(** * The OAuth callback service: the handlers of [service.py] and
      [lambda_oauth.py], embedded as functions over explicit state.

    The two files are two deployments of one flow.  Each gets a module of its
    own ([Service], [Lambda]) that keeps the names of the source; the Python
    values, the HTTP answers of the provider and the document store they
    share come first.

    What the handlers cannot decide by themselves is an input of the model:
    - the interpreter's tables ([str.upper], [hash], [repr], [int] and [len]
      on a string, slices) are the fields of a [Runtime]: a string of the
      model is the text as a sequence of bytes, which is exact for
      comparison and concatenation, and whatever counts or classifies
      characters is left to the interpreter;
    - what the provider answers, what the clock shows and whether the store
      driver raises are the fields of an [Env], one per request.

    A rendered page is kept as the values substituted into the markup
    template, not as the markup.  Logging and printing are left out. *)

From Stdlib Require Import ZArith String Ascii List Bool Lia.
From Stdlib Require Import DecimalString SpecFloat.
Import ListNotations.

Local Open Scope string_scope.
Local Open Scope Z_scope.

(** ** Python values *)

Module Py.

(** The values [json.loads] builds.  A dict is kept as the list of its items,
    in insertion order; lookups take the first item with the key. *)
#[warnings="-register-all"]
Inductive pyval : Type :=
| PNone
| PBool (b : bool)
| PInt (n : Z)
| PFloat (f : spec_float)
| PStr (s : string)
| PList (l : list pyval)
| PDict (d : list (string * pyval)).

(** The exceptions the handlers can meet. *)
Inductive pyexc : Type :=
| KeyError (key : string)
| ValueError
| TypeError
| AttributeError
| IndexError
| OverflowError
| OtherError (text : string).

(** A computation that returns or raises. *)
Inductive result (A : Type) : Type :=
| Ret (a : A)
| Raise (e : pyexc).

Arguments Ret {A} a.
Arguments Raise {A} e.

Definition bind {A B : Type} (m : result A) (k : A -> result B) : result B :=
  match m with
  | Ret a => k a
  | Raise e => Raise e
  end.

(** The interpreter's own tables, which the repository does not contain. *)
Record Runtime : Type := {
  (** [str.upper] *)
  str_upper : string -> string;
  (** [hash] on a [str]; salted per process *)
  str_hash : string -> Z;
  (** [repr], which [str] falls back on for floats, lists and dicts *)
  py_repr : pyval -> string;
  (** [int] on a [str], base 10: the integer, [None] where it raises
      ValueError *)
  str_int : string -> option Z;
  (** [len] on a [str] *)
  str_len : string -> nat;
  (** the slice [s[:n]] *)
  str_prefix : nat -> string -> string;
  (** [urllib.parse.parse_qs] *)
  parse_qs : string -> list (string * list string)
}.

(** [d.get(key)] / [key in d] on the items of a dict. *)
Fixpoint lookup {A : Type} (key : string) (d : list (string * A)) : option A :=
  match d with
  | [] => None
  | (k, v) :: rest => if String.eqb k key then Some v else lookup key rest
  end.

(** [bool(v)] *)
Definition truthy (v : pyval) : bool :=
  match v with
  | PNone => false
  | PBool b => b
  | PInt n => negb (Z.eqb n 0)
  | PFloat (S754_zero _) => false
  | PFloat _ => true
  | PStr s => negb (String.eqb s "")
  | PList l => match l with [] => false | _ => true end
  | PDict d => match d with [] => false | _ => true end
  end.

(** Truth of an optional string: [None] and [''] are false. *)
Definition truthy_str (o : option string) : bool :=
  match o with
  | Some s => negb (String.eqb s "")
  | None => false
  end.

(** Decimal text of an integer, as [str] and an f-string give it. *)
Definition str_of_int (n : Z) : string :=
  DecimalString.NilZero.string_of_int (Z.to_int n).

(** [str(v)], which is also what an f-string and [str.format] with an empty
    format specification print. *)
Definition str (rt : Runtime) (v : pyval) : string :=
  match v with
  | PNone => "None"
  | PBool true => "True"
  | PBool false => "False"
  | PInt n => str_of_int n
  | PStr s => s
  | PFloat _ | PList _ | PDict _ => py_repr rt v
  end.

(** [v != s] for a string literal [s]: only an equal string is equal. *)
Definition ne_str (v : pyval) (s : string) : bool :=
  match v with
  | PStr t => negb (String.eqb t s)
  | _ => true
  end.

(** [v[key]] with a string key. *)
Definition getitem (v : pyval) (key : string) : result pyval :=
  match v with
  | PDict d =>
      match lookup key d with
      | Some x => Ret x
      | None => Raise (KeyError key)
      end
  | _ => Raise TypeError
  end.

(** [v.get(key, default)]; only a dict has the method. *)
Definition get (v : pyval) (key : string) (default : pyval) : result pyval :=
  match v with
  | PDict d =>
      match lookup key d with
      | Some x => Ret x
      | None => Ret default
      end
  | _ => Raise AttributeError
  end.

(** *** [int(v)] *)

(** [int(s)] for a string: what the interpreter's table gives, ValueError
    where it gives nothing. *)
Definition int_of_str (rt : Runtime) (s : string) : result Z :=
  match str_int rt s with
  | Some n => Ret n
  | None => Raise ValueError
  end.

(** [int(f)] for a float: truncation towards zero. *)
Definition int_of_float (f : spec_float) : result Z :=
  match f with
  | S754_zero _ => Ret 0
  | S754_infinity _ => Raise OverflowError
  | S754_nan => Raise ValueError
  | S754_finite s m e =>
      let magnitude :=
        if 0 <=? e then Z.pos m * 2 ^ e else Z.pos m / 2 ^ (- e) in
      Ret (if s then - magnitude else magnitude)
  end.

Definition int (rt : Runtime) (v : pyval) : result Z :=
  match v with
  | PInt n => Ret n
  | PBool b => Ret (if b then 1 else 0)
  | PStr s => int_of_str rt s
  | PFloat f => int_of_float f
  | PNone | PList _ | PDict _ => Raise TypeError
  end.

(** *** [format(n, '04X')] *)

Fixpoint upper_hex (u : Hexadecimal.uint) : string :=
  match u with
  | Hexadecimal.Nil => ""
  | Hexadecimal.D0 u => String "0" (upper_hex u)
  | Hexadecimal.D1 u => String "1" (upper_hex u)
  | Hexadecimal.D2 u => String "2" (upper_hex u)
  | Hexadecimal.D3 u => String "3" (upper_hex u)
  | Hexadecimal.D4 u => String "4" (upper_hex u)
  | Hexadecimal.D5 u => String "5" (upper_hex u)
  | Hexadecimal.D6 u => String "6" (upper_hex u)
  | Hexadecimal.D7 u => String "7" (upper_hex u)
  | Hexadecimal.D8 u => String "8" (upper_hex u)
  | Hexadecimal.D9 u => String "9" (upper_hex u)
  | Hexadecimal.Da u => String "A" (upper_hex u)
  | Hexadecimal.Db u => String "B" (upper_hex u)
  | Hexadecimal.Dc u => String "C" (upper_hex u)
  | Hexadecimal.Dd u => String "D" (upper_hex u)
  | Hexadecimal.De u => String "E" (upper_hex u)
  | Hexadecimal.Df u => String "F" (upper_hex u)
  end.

***

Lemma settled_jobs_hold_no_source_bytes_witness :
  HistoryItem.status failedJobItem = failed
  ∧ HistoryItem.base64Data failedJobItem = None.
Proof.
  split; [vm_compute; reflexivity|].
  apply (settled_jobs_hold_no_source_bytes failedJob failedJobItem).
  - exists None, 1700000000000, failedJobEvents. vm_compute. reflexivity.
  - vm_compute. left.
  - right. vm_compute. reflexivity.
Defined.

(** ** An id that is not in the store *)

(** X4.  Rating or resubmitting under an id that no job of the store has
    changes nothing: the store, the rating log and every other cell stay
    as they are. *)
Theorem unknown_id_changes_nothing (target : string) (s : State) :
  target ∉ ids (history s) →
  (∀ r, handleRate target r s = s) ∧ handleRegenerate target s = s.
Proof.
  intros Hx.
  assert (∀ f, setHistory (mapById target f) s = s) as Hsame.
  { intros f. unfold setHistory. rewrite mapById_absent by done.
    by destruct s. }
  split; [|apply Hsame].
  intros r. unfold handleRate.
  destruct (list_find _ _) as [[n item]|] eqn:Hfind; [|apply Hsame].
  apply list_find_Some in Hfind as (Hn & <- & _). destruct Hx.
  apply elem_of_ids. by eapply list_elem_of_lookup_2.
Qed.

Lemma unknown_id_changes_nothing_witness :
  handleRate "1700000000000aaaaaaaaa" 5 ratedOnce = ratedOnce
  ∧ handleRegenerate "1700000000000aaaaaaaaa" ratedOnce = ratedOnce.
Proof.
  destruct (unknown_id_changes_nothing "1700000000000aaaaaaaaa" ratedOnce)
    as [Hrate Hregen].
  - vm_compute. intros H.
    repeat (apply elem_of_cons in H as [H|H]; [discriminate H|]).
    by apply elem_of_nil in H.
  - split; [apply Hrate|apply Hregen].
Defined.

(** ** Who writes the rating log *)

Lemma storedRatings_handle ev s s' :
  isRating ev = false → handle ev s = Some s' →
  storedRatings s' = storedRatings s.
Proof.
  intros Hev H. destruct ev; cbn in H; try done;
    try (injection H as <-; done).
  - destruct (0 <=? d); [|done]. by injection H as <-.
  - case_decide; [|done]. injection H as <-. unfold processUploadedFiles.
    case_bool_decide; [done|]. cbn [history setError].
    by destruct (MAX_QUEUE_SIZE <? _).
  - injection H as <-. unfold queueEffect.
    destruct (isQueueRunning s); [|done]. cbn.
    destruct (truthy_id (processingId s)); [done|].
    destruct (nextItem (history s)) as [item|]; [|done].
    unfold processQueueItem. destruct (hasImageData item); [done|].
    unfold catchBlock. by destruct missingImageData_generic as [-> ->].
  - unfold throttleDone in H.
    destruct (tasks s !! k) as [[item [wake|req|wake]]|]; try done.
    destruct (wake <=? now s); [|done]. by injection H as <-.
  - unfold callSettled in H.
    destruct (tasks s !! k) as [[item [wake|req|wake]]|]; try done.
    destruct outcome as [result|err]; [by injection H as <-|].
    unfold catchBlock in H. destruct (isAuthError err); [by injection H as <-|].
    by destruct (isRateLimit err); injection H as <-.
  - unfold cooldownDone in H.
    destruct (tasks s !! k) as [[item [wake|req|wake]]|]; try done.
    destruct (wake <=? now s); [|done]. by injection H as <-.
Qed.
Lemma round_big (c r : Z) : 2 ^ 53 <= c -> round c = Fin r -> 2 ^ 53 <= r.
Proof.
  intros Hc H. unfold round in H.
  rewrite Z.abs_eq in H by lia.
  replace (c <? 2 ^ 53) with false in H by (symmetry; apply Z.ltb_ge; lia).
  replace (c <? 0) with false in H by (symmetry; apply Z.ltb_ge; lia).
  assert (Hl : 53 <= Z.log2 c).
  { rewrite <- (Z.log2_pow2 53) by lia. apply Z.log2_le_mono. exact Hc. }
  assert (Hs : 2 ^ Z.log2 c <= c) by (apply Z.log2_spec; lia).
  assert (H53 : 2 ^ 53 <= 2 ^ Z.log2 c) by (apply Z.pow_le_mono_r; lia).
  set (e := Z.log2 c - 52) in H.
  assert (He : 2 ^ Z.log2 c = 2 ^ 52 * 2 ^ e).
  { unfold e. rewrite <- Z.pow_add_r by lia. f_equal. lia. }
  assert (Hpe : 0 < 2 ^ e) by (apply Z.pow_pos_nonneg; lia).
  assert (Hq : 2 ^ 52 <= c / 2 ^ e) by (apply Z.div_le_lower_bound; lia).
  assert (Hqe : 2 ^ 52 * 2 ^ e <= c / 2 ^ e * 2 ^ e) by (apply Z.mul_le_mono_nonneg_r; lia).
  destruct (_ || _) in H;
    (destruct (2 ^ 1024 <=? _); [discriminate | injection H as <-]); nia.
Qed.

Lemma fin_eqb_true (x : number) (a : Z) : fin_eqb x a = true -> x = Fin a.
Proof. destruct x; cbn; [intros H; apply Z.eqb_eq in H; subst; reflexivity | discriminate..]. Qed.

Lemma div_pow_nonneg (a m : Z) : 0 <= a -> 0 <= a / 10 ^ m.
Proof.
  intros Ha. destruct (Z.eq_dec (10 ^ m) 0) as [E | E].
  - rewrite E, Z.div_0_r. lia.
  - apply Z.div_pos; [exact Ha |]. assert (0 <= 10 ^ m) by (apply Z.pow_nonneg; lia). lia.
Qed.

***

*Required action*: Reproduce exactly the stretch of the material above that starts at the line with "try (injection H as <-; done)." and ends at the line with "assert (Hs : 2", both included, and nothing else.

*Answer to the problem*:
    try (injection H as <-; done).
  - destruct (0 <=? d); [|done]. by injection H as <-.
  - case_decide; [|done]. injection H as <-. unfold processUploadedFiles.
    case_bool_decide; [done|]. cbn [history setError].
    by destruct (MAX_QUEUE_SIZE <? _).
  - injection H as <-. unfold queueEffect.
    destruct (isQueueRunning s); [|done]. cbn.
    destruct (truthy_id (processingId s)); [done|].
    destruct (nextItem (history s)) as [item|]; [|done].
    unfold processQueueItem. destruct (hasImageData item); [done|].
    unfold catchBlock. by destruct missingImageData_generic as [-> ->].
  - unfold throttleDone in H.
    destruct (tasks s !! k) as [[item [wake|req|wake]]|]; try done.
    destruct (wake <=? now s); [|done]. by injection H as <-.
  - unfold callSettled in H.
    destruct (tasks s !! k) as [[item [wake|req|wake]]|]; try done.
    destruct outcome as [result|err]; [by injection H as <-|].
    unfold catchBlock in H. destruct (isAuthError err); [by injection H as <-|].
    by destruct (isRateLimit err); injection H as <-.
  - unfold cooldownDone in H.
    destruct (tasks s !! k) as [[item [wake|req|wake]]|]; try done.
    destruct (wake <=? now s); [|done]. by injection H as <-.
Qed.
Lemma round_big (c r : Z) : 2 ^ 53 <= c -> round c = Fin r -> 2 ^ 53 <= r.
Proof.
  intros Hc H. unfold round in H.
  rewrite Z.abs_eq in H by lia.
  replace (c <? 2 ^ 53) with false in H by (symmetry; apply Z.ltb_ge; lia).
  replace (c <? 0) with false in H by (symmetry; apply Z.ltb_ge; lia).
  assert (Hl : 53 <= Z.log2 c).
  { rewrite <- (Z.log2_pow2 53) by lia. apply Z.log2_le_mono. exact Hc. }
  assert (Hs : 2 ^ Z.log2 c <= c) by (apply Z.log2_spec; lia).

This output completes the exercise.